*Exercise objective*:
For every line in the material, produce an exact copy.

*Data provided*:
(* ===== verification/GzipInv.v ===== *)
(** The gzip container: the header parser of [kgz_gzip_decompress] against the
    format (RFC 1952) on lists of bytes, and the whole call. *)
From stdpp Require Import base tactics list strings.
From Stdlib Require Import ZArith Lia.
From S2P Require Import Prelude Str Kgz Inflate InflateSpec HuffCode KgzBits KgzTree KgzHuff HuffComplete KgzBuf InflateInv InflateSafe.

(** * The format *)

Definition skip_n (k : nat) (r : list Z) : option (list Z) := if decide (k <= length r)%nat then Some (drop k r) else None.

(** Behind the first zero byte. *)
Fixpoint skip_zero (r : list Z) : option (list Z) :=
  match r with
  | [] => None
  | b :: r' => if b =? 0 then Some r' else skip_zero r'
  end.

(** A field with its length in front. *)
Definition skip_field (r : list Z) : option (list Z) :=
  match r with
  | lo :: hi :: r' => skip_n (Z.to_nat (lo + 256 * hi)) r'
  | _ => None
  end.

Definition when (b : bool) (f : list Z → option (list Z)) (r : list Z) : option (list Z) := if b then f r else Some r.

(** What follows the header: at least one byte of deflate data and the eight
    bytes of the footer. *)
Definition member (file : list Z) : option (list Z) :=
  match file with
  | id1 :: id2 :: cm :: flg :: r =>
      if (id1 =? 0x1f) && (id2 =? 0x8b) && (cm =? 8) then
        r ← skip_n 6 r;
        r ← when (Z.testbit flg 2) skip_field r;
        r ← when (Z.testbit flg 3) skip_zero r;
        r ← when (Z.testbit flg 4) skip_zero r;
        r ← when (Z.testbit flg 1) (skip_n 2) r;
        if decide (9 <= length r)%nat then Some r else None
      else None
  | _ => None
  end.

(** The deflate data and the size given in the footer. *)
Definition body (r : list Z) : list Z := take (length r - 8) r.
Definition isize (r : list Z) : Z :=
  match drop (length r - 4) r with
  | [b0; b1; b2; b3] => b0 + 2 ^ 8 * b1 + 2 ^ 16 * b2 + 2 ^ 24 * b3
  | _ => 0
  end.

(** Bytes put side by side. *)
Lemma lor_shift x y k : 0 <= k → 0 <= x < 2 ^ k → 0 <= y → Z.lor x (Z.shiftl y k) = x + 2 ^ k * y.
Proof.
  intros Hk Hx Hy.
  assert (Z.land x (Z.shiftl y k) = 0) as E0.
  { apply Z.bits_inj'. intros i Hi. rewrite Z.land_spec, Z.bits_0, Z.shiftl_spec by lia.
    destruct (Z.lt_ge_cases i k); [rewrite (Z.testbit_neg_r y) by lia; apply andb_false_r|].
    rewrite <- (Z.mod_small x (2 ^ k)) by lia. by rewrite Z.mod_pow2_bits_high by lia. }
  pose proof (Z.add_lor_land x (Z.shiftl y k)). rewrite (Z.shiftl_mul_pow2 y k) in * by lia. lia.
Qed.

(** * The parser *)
Section header.
Context (file : list Z) (u8data : cstring).
Hypothesis file_at : has_bytes u8data file.
Hypothesis file_bytes : Forall (λ b, 0 <= b < 256) file.
Hypothesis file_small : Z.of_nat (length file) < 2 ^ 58.

(** The parser stands [cur] bytes into the file, and [r] is left. *)
Definition stands (cur : Z) (r : list Z) : Prop := 0 <= cur <= Z.of_nat (length file) ∧ r = drop (Z.to_nat cur) file.

(** The parser and the format agree on the next position. *)
Definition agree (c : option Z) (r : option (list Z)) : Prop :=
  match c, r with
  | Some cur, Some r => stands cur r
  | None, None => True
  | _, _ => False
  end.

Lemma stands_length cur r : stands cur r → Z.of_nat (length r) = Z.of_nat (length file) - cur.
Proof. intros [H ->]. rewrite length_drop. lia. Qed.

Lemma check_bounds cur r k : stands cur r → 0 <= k < 2 ^ 60 →
  CHECK_BOUNDS cur (Z.of_nat (length file)) k = bool_decide (Z.to_nat k <= length r)%nat.
Proof.
  intros Hs Hk. pose proof (stands_length _ _ Hs). destruct Hs as [Hc _]. unfold CHECK_BOUNDS.
  rewrite u64_id by (unfold is_u64; lia). destruct (Z.leb_spec (cur + k) (Z.of_nat (length file))); case_bool_decide; done || lia.
Qed.

Lemma stands_cons cur b r : stands cur (b :: r) → u8data cur = b ∧ 0 <= b < 256 ∧ stands (cur + 1) r.
Proof.
  intros Hs. pose proof (stands_length _ _ Hs) as Hl. cbn [length] in Hl. destruct Hs as [Hc E].
  assert (file !! Z.to_nat cur = Some b) as Hb.
  { rewrite <- (Nat.add_0_r (Z.to_nat cur)), <- lookup_drop, <- E. done. }
  split; [apply file_at in Hb; by rewrite Z2Nat.id in Hb by lia|]. split.
  - rewrite Forall_forall in file_bytes. apply file_bytes. by eapply list_elem_of_lookup_2.
  - split; [lia|]. rewrite (drop_S _ _ _ Hb) in E. injection E as ->. f_equal. lia.
Qed.

Lemma stands_drop cur r k : stands cur r → 0 <= k → (Z.to_nat k <= length r)%nat → stands (cur + k) (drop (Z.to_nat k) r).
Proof.
  intros Hs Hk Hle. pose proof (stands_length _ _ Hs). destruct Hs as [Hc ->]. split; [lia|]. rewrite drop_drop. f_equal. lia.
Qed.

Lemma skip_bytes_ok {S} cur r k (s : S) : stands cur r → 0 <= k < 2 ^ 60 →
  ∃ c, skip_bytes k (Z.of_nat (length file)) cur s = Ok (c, s) ∧ agree c (skip_n (Z.to_nat k) r).
Proof.
  intros Hs Hk. unfold skip_bytes, skip_n. rewrite (check_bounds cur r) by done.
  case_bool_decide; [|eexists; split; [done|]; by rewrite decide_False]. cbn [negb].
  pose proof Hs as [Hc _]. rewrite u64_id by (unfold is_u64; lia).
  eexists. split; [done|]. rewrite decide_True by done. apply stands_drop; [done|lia|done].
Qed.

Lemma skip_string_ok {S} cur r (s : S) : stands cur r →
  ∃ c, skip_string u8data (Z.of_nat (length file)) cur s = Ok (c, s) ∧ agree c (skip_zero r).
Proof.
  intros Hs. assert (wp (skip_string u8data (Z.of_nat (length file)) cur) s (λ c s', s' = s ∧ agree c (skip_zero r))) as (c & s' & E & -> & Ha)%wp_inv.
  2: by exists c.
  apply (wp_while _ (λ m cur' s', s' = s ∧ ∃ r', m = Z.of_nat (length r') ∧ stands cur' r' ∧ skip_zero r' = skip_zero r) _) with (n := Z.of_nat (length r)).
  - clear cur Hs. intros m cur s' Hm (-> & r' & -> & Hs & E). rewrite (check_bounds cur r') by (done || lia).
    destruct r' as [|b r']; [rewrite bool_decide_false by (cbn; lia); apply wp_ret; split; [done|]; rewrite <- E; done|].
    rewrite bool_decide_true by (cbn; lia). cbn [negb]. destruct (stands_cons _ _ _ Hs) as (-> & _ & Hs').
    destruct Hs as [Hc _]. rewrite u64_id by (unfold is_u64; lia). cbn [skip_zero] in E. destruct (b =? 0).
    + apply wp_ret. split; [done|]. rewrite <- E. done.
    + apply wp_ret. exists (Z.of_nat (length r')). split; [cbn; lia|]. split; [done|]. by exists r'.
  - destruct Hs as [Hc ->]. rewrite length_drop. lia.
  - split; [done|]. by exists r.
Qed.

Lemma u16_of lo hi : 0 <= lo < 256 → 0 <= hi < 256 → u16 (Z.lor (Z.lor 0 lo) (Z.shiftl hi 8)) = lo + 256 * hi.
Proof. intros Hlo Hhi. rewrite Z.lor_0_l, lor_shift by lia. unfold u16. rewrite Z.mod_small; lia. Qed.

*Result of the exercise*:
(* ===== verification/GzipInv.v ===== *)
(** The gzip container: the header parser of [kgz_gzip_decompress] against the
    format (RFC 1952) on lists of bytes, and the whole call. *)
From stdpp Require Import base tactics list strings.
From Stdlib Require Import ZArith Lia.
From S2P Require Import Prelude Str Kgz Inflate InflateSpec HuffCode KgzBits KgzTree KgzHuff HuffComplete KgzBuf InflateInv InflateSafe.

(** * The format *)

Definition skip_n (k : nat) (r : list Z) : option (list Z) := if decide (k <= length r)%nat then Some (drop k r) else None.

(** Behind the first zero byte. *)
Fixpoint skip_zero (r : list Z) : option (list Z) :=
  match r with
  | [] => None
  | b :: r' => if b =? 0 then Some r' else skip_zero r'
  end.

(** A field with its length in front. *)
Definition skip_field (r : list Z) : option (list Z) :=
  match r with
  | lo :: hi :: r' => skip_n (Z.to_nat (lo + 256 * hi)) r'
  | _ => None
  end.

Definition when (b : bool) (f : list Z → option (list Z)) (r : list Z) : option (list Z) := if b then f r else Some r.

(** What follows the header: at least one byte of deflate data and the eight
    bytes of the footer. *)
Definition member (file : list Z) : option (list Z) :=
  match file with
  | id1 :: id2 :: cm :: flg :: r =>
      if (id1 =? 0x1f) && (id2 =? 0x8b) && (cm =? 8) then
        r ← skip_n 6 r;
        r ← when (Z.testbit flg 2) skip_field r;
        r ← when (Z.testbit flg 3) skip_zero r;
        r ← when (Z.testbit flg 4) skip_zero r;
        r ← when (Z.testbit flg 1) (skip_n 2) r;
        if decide (9 <= length r)%nat then Some r else None
      else None
  | _ => None
  end.

(** The deflate data and the size given in the footer. *)
Definition body (r : list Z) : list Z := take (length r - 8) r.
Definition isize (r : list Z) : Z :=
  match drop (length r - 4) r with
  | [b0; b1; b2; b3] => b0 + 2 ^ 8 * b1 + 2 ^ 16 * b2 + 2 ^ 24 * b3
  | _ => 0
  end.

(** Bytes put side by side. *)
Lemma lor_shift x y k : 0 <= k → 0 <= x < 2 ^ k → 0 <= y → Z.lor x (Z.shiftl y k) = x + 2 ^ k * y.
Proof.
  intros Hk Hx Hy.
  assert (Z.land x (Z.shiftl y k) = 0) as E0.
  { apply Z.bits_inj'. intros i Hi. rewrite Z.land_spec, Z.bits_0, Z.shiftl_spec by lia.
    destruct (Z.lt_ge_cases i k); [rewrite (Z.testbit_neg_r y) by lia; apply andb_false_r|].
    rewrite <- (Z.mod_small x (2 ^ k)) by lia. by rewrite Z.mod_pow2_bits_high by lia. }
  pose proof (Z.add_lor_land x (Z.shiftl y k)). rewrite (Z.shiftl_mul_pow2 y k) in * by lia. lia.
Qed.

(** * The parser *)
Section header.
Context (file : list Z) (u8data : cstring).
Hypothesis file_at : has_bytes u8data file.
Hypothesis file_bytes : Forall (λ b, 0 <= b < 256) file.
Hypothesis file_small : Z.of_nat (length file) < 2 ^ 58.

(** The parser stands [cur] bytes into the file, and [r] is left. *)
Definition stands (cur : Z) (r : list Z) : Prop := 0 <= cur <= Z.of_nat (length file) ∧ r = drop (Z.to_nat cur) file.

(** The parser and the format agree on the next position. *)
Definition agree (c : option Z) (r : option (list Z)) : Prop :=
  match c, r with
  | Some cur, Some r => stands cur r
  | None, None => True
  | _, _ => False
  end.

Lemma stands_length cur r : stands cur r → Z.of_nat (length r) = Z.of_nat (length file) - cur.
Proof. intros [H ->]. rewrite length_drop. lia. Qed.

Lemma check_bounds cur r k : stands cur r → 0 <= k < 2 ^ 60 →
  CHECK_BOUNDS cur (Z.of_nat (length file)) k = bool_decide (Z.to_nat k <= length r)%nat.
Proof.
  intros Hs Hk. pose proof (stands_length _ _ Hs). destruct Hs as [Hc _]. unfold CHECK_BOUNDS.
  rewrite u64_id by (unfold is_u64; lia). destruct (Z.leb_spec (cur + k) (Z.of_nat (length file))); case_bool_decide; done || lia.
Qed.

Lemma stands_cons cur b r : stands cur (b :: r) → u8data cur = b ∧ 0 <= b < 256 ∧ stands (cur + 1) r.
Proof.
  intros Hs. pose proof (stands_length _ _ Hs) as Hl. cbn [length] in Hl. destruct Hs as [Hc E].
  assert (file !! Z.to_nat cur = Some b) as Hb.
  { rewrite <- (Nat.add_0_r (Z.to_nat cur)), <- lookup_drop, <- E. done. }
  split; [apply file_at in Hb; by rewrite Z2Nat.id in Hb by lia|]. split.
  - rewrite Forall_forall in file_bytes. apply file_bytes. by eapply list_elem_of_lookup_2.
  - split; [lia|]. rewrite (drop_S _ _ _ Hb) in E. injection E as ->. f_equal. lia.
Qed.

Lemma stands_drop cur r k : stands cur r → 0 <= k → (Z.to_nat k <= length r)%nat → stands (cur + k) (drop (Z.to_nat k) r).
Proof.
  intros Hs Hk Hle. pose proof (stands_length _ _ Hs). destruct Hs as [Hc ->]. split; [lia|]. rewrite drop_drop. f_equal. lia.
Qed.

Lemma skip_bytes_ok {S} cur r k (s : S) : stands cur r → 0 <= k < 2 ^ 60 →
  ∃ c, skip_bytes k (Z.of_nat (length file)) cur s = Ok (c, s) ∧ agree c (skip_n (Z.to_nat k) r).
Proof.
  intros Hs Hk. unfold skip_bytes, skip_n. rewrite (check_bounds cur r) by done.
  case_bool_decide; [|eexists; split; [done|]; by rewrite decide_False]. cbn [negb].
  pose proof Hs as [Hc _]. rewrite u64_id by (unfold is_u64; lia).
  eexists. split; [done|]. rewrite decide_True by done. apply stands_drop; [done|lia|done].
Qed.

Lemma skip_string_ok {S} cur r (s : S) : stands cur r →
  ∃ c, skip_string u8data (Z.of_nat (length file)) cur s = Ok (c, s) ∧ agree c (skip_zero r).
Proof.
  intros Hs. assert (wp (skip_string u8data (Z.of_nat (length file)) cur) s (λ c s', s' = s ∧ agree c (skip_zero r))) as (c & s' & E & -> & Ha)%wp_inv.
  2: by exists c.
  apply (wp_while _ (λ m cur' s', s' = s ∧ ∃ r', m = Z.of_nat (length r') ∧ stands cur' r' ∧ skip_zero r' = skip_zero r) _) with (n := Z.of_nat (length r)).
  - clear cur Hs. intros m cur s' Hm (-> & r' & -> & Hs & E). rewrite (check_bounds cur r') by (done || lia).
    destruct r' as [|b r']; [rewrite bool_decide_false by (cbn; lia); apply wp_ret; split; [done|]; rewrite <- E; done|].
    rewrite bool_decide_true by (cbn; lia). cbn [negb]. destruct (stands_cons _ _ _ Hs) as (-> & _ & Hs').
    destruct Hs as [Hc _]. rewrite u64_id by (unfold is_u64; lia). cbn [skip_zero] in E. destruct (b =? 0).
    + apply wp_ret. split; [done|]. rewrite <- E. done.
    + apply wp_ret. exists (Z.of_nat (length r')). split; [cbn; lia|]. split; [done|]. by exists r'.
  - destruct Hs as [Hc ->]. rewrite length_drop. lia.
  - split; [done|]. by exists r.
Qed.

Lemma u16_of lo hi : 0 <= lo < 256 → 0 <= hi < 256 → u16 (Z.lor (Z.lor 0 lo) (Z.shiftl hi 8)) = lo + 256 * hi.
Proof. intros Hlo Hhi. rewrite Z.lor_0_l, lor_shift by lia. unfold u16. rewrite Z.mod_small; lia. Qed.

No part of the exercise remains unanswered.